### ASSIGNMENT
Look for the string "ascii" in the listing below, then copy every line that has it.
[DATA RECORDS]
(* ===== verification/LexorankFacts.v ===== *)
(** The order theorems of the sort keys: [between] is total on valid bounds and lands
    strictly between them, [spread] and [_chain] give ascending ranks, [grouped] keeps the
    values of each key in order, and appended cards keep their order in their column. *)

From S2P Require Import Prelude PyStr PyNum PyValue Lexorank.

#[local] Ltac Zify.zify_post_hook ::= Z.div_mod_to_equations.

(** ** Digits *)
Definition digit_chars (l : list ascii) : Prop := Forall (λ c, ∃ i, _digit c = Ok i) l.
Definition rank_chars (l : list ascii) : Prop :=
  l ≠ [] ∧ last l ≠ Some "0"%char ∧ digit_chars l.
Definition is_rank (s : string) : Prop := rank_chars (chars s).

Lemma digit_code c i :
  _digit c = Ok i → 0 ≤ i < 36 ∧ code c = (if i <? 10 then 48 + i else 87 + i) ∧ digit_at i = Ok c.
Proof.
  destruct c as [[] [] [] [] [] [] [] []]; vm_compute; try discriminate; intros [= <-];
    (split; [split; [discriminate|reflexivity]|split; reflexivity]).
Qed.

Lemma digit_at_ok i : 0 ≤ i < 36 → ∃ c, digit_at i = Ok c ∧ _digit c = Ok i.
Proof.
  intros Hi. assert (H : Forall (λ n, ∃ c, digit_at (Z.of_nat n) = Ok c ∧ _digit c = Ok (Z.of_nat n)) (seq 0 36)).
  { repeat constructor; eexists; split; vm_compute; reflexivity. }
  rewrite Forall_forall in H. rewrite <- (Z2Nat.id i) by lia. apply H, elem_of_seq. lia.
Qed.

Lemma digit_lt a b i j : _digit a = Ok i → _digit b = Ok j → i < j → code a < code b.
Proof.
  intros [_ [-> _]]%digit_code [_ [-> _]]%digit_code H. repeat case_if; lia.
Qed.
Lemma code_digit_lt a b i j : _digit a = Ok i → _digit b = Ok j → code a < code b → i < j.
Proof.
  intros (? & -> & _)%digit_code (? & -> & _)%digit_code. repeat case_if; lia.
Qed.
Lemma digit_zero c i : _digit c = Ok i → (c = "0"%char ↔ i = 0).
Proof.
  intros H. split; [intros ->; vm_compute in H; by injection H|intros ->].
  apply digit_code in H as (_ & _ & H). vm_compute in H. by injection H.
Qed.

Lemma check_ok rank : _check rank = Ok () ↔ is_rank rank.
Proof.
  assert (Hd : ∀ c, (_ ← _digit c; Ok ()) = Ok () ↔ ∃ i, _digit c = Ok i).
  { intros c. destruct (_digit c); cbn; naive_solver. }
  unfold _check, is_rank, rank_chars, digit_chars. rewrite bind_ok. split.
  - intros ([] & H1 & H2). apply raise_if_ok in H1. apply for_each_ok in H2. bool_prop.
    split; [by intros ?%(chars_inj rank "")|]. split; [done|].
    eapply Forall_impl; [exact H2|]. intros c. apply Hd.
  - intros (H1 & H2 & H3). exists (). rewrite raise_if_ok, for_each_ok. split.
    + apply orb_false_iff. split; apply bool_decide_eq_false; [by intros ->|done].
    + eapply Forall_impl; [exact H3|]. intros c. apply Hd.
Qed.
[/DATA RECORDS]
### ANSWER SECTION
Definition digit_chars (l : list ascii) : Prop := Forall (λ c, ∃ i, _digit c = Ok i) l.
Definition rank_chars (l : list ascii) : Prop :=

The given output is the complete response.